Mounting Extender Nodes

work in progress

Also, see https://sudoroom.org/wiki/Mesh/Mounting .

Related to all things mounting - equipment, prep, knowledge sharing.

Questions to ask at the very beginning

  • Where do you want to mount your extender node? Do you know what you are aiming at? Do you know of any nearby PON nodes?
  • Do you have a group of people to do the mount with? Ideally between two and four people, with at least one having done an install before.
  • Have you had any safety training? At the least, brush up on OSHA guidelines, especially the ladder section.
  • Did you look up the location in publicly available GIS and LIDAR data (i.e. Google Earth/Maps and https://link.ubnt.com/)?

Scouting the location

  • Do you have a contact on site, and are they available?
  • Do you have roof access? Are there any local zoning or home owners associate considerations?
  • Is there actually a good place to mount the antenna?
  • Can you actually see the node you are aiming for? Line of sight is key!
    • Easy check: can you see a peoplesopen-node2node ssid?
    • Consider pointing to future node mount location using azimuth calculator.
  • Discuss the mounting process with the contact (see below.)
  • Make sure contact information is exchanged so you can coordinate the actual install at a future time.
  • Plot your anticipated cable run.

Planning the Mount and Establishing Consent

It's important to establish consent for the various components of the installation with the node operator.

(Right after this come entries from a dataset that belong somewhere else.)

(* ===== verification/Provider.v ===== *)
(** The language-model providers: the DeepSeek client with its retries and the parsing of
    its answers ([providers/deepseek.py], [providers/base.py], [providers/factory.py]) and
    the mocks ([llm.py]).

    The HTTP transport, the random jitter and the shape LangChain gives a message's tool
    calls are parameters.  Texts cut at 500 characters are cut at 500 bytes, which is the
    same for the ASCII bodies the statements use. *)
From S2P Require Import Prelude PyStr PyFloat Json PyRepr.
From S2P Require Import Auth Tools HitlStore GrantRepo IdempotencyStore EventStore Effects Graph.

Record ProviderConfig : Type := {
  provider_type : string;
  base_url : string;
  cfg_model : string;
  token_env_var : string;
  request_timeout : f64;
  max_retries : Z;
  retry_backoff : f64;
  max_tokens : Z;
  temperature : f64;
}.

Definition default_provider_config : ProviderConfig :=
  {| provider_type := "deepseek"; base_url := "https://api.deepseek.com/v1"; cfg_model := "deepseek-v4-pro";
     token_env_var := "DEEPSEEK_API_TOKEN"; request_timeout := f_of_Z 120; max_retries := 3;
     retry_backoff := f_of_Z 1; max_tokens := 4096; temperature := f_zero |}.

(** [content], [request_id], [model] and the counts are whatever the answer holds. *)
Record ProviderResponse : Type := {
  pr_content : json;
  pr_tool_calls : list (json * json * json);
  usage_input_tokens : json;
  usage_output_tokens : json;
  latency_ms : f64;
  request_id : json;
  pr_model : json;
}.

Definition RETRYABLE_STATUSES : list Z := [408; 429; 500; 502; 503].
Definition NON_RETRYABLE_STATUSES : list Z := [400; 401; 403; 409].

Definition in_statuses (s : Z) (l : list Z) : bool := existsb (Z.eqb s) l.

Record DeepSeekProvider : Type := { config : ProviderConfig; token : string; closed : bool }.

Definition close_provider (p : DeepSeekProvider) : DeepSeekProvider :=
  {| config := config p; token := token p; closed := true |}.

(** [create_provider]; the environment gives the token. *)
Definition create_provider (environ : string -> option string) (cfg : option ProviderConfig) : result DeepSeekProvider :=
  let cfg := default default_provider_config cfg in
  if String.eqb (provider_type cfg) "deepseek" then
    let token := default "" (environ (token_env_var cfg)) in
    if negb (str_true token)
    then Raise (RuntimeError ("DeepSeek provider requires " +:+ token_env_var cfg
           +:+ " environment variable. Set it or configure a different provider."))
    else Ok {| config := cfg; token := token; closed := false |}
  else Raise (RuntimeError ("Unknown provider type: " +:+ repr_str (provider_type cfg))).

(** ** Request *)

Definition lc_type (m : Message) : string :=
  match m with
  | SystemMessage _ => "SystemMessage" | HumanMessage _ => "HumanMessage"
  | AIMessage _ _ => "AIMessage" | ToolMessage _ _ _ => "ToolMessage"
  end.

Definition map_role (t : string) : string :=
  if String.eqb t "HumanMessage" then "user"
  else if String.eqb t "AIMessage" then "assistant"
  else if String.eqb t "SystemMessage" then "system"
  else if String.eqb t "ToolMessage" then "tool"
  else "user".

Definition message_content (m : Message) : string :=
  match m with SystemMessage c | HumanMessage c | AIMessage c _ | ToolMessage c _ _ => c end.

Section request.
(** The dict LangChain keeps for a tool call of a message. *)
Context (call_dict : ToolRequest -> dict).

Definition convert_message (m : Message) : dict :=
  [("role", JStr (map_role (lc_type m))); ("content", JStr (message_content m))]
  ++ (match m with
      | AIMessage _ (tc :: tcs) => [("tool_calls", JArr (map (fun c => JObj (call_dict c)) (tc :: tcs)))]
      | _ => []
      end)
  ++ (match m with
      | ToolMessage _ id _ => if str_true id then [("tool_call_id", JStr id)] else []
      | _ => []
      end).

Definition build_request_body (cfg : ProviderConfig) (messages : list Message) (tools : option (list json))
    (tool_choice : option json) : dict :=
  [("model", JStr (cfg_model cfg)); ("max_tokens", JInt (max_tokens cfg));
   ("temperature", JFloat (temperature cfg)); ("messages", JArr (map (fun m => JObj (convert_message m)) messages))]
  ++ (match tools with Some (t :: ts) => [("tools", JArr (t :: ts))] | _ => [] end)
  ++ (match tool_choice with Some c => [("tool_choice", c)] | None => [] end).
End request.

(** ** Retries *)

Section retry.
(** The transport's answer to each attempt, and the jitter drawn after it, at most the
    second argument. *)
Context (post : nat -> result (Z * string)) (uniform : nat -> f64 -> f64).

Definition half : f64 := dec_to_f64 5 (-1).

Definition pause (attempt : nat) (backoff : f64) : f64 := f_add backoff (uniform attempt (f_mul backoff half)).

Definition double (x : f64) : f64 := f_mul x (f_of_Z 2).

(** The loop from [attempt] on, with [left] more attempts after it: its outcome, how many
    requests it sends, and how long it sleeps between them. *)
Fixpoint attempts (total : Z) (left attempt : nat) (backoff : f64) : result (Z * string) * nat * list f64 :=
  match post attempt with
  | Ok (status, body) =>
      if in_statuses status NON_RETRYABLE_STATUSES then (Ok (status, body), 1%nat, [])
      else if in_statuses status RETRYABLE_STATUSES then
        match left with
        | S left' =>
            let '(r, n, sleeps) := attempts total left' (S attempt) (double backoff) in
            (r, S n, pause attempt backoff :: sleeps)
        | 0%nat => (Ok (status, body), 1%nat, [])
        end
      else (Ok (status, body), 1%nat, [])
  | Raise exc =>
      match left with
      | S left' =>
          let '(r, n, sleeps) := attempts total left' (S attempt) (double backoff) in
          (r, S n, pause attempt backoff :: sleeps)
      | 0%nat =>
          (Raise (RuntimeError ("Provider request failed after " +:+ str_of_Z (total + 1) +:+ " attempts: "
             +:+ str_exn exc)), 1%nat, [])
      end
  end.

Definition request_with_retry (cfg : ProviderConfig) : result (Z * string) * nat * list f64 :=
  if max_retries cfg <? 0 then (Raise (RuntimeError "Provider request failed: None"), 0%nat, [])
  else attempts (max_retries cfg) (Z.to_nat (max_retries cfg)) 0 (retry_backoff cfg).
End retry.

Mounting options are primarily limited by line of sight and building architecture.

  • Do not create a hole in the roof.
  • Ideally, mount to a wall with a J-pole or strut and mast, or mount to a sturdy vent pipe with hose clamps.
  • The operator and neighbors might also be concerned with the visibility of the antenna - from the street, from neighboring homes, etc.
  • Don't just get line of sight to a node for an uplink; try to maximize the potential for future nodes to have line of sight to the one you're mounting.

When determining the wire run, consider the following:

  • Minimizing the length of the run. Where is the extender node going, and where is the home node going?
  • Minimizing the probability of anyone tripping over the cable.
  • Securing the cable to prevent it from becoming a tripping hazard, dropping from the roof, etc.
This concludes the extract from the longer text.